Que tenhamos o exemplo dos pastores e dos magos e sabiamos nos abrir à Graça de Deus. Aproveitemos especialmente a Santa Missa para contemplarmos e nos unirmos a esse Jesus que se fez pequenino por nós em Belém. Quantos não suspirariam pela chance de estarem presentes naquela noite santa, diante daquela manjedoura?! Pois bem, vós estais diante do mesmo Jesus que se fez Menino, quando vos colocais diante da Eucaristia! Na Eucaristia está presente o mesmo Cristo, em Seu Corpo, Sangue, Alma e Divindade, que sentiu frio e chorou em Belém.
Pensemos também em renovarmos nossa defesa pela Dignidade Humana, dignidade essa que valeu a vinda do próprio Deus na carne. Que o Senhor, que nasceu rejeitado, nos ensine a sermos mais caridosos.

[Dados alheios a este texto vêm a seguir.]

(** A packet size that is a positive multiple of 8 leaves only alignment
    errors, the ones the simulator catches. *)
Lemma validate_write_data_raises ws m e :
  0 < m ∧ m mod 8 = 0 → Forall u16 ws → validate_write_data ws (Some m) = Raise e →
  isinstance e DataAlignmentError = true.
Proof.
  intros [Hm Hm8] Hw. unfold validate_write_data, WRITE_DATA_ALIGNMENT_WORDS.
  rewrite Hm8. replace (m <=? 0) with false by lia. apply existsb_unfit_false in Hw. rewrite Hw.
  destruct (zlen ws =? 0); [by intros [= <-]|].
  destruct (negb (zlen ws mod 8 =? 0)); [by intros [= <-]|].
  cbn. destruct (zlen ws >? m); by intros [= <-].
Qed.

Section handlers.
Context (request : Frame) (s : SimulatorCore).
Context (Hreq : Frame_ok request) (Hok : Sim_ok s).

Lemma payload_u16 i : u16 (pay request i).
Proof using Hreq. by apply pay_u16. Qed.

Lemma sim_erase_ok : wp (sim_erase request) (outcome Command.ERASE request s) never s.
Proof using Hreq Hok.
  unfold sim_erase. do 2 (apply wp_if; intros _; [by refuse|]). apply wp_bind, wp_get.
  do 2 (apply wp_if; intros _; [by refuse|]).
  set (selected := selected_sectors s (pay32 request 0)). do 5 apply wp_bind, wp_modify.
  assert (∀ a, a ∈ filter (λ a, in_sectors selected a = false) (sim_programmed s) ↔
    a ∈ sim_programmed s ∧ in_sectors selected a = false) as Hp
    by (intros a; rewrite elem_of_filter; tauto).
  apply wp_accept; try done.
  - destruct (so_journal s Hok) as [rs Hrs]. pose proof (outside_u16 selected _ (so_flash s Hok)).
    pose proof (so_programmed s Hok) as Hprog. sim_ok Hok.
    + intros a [Ha Hn]%Hp. destruct (Hprog a Ha) as [Hf Hr]. split; [|done].
      change (is_Some (outside selected (sim_flash s) !! a)). by rewrite outside_lookup, Hn.
    + destruct (erase_journal selected (sim_flash s) rs) as (rs' & Hrs' & _); [|done|by exists rs'].
      by apply selected_whole.
  - cbn. split_and!; try done. apply outside_lookup.
Qed.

É verdade que continuam a haver maldades e injustiças no mundo, pois nem todos tiveram ainda a boa vontade de receber o Principe da Paz! Mas desde aquela noite em que Deus nasceu como um bebêzinho, o mundo nunca mais foi o mesmo. Que a beleza humilde e sublime desse acontecimento que essa noite celebramos nos inspire a sermos mais santos!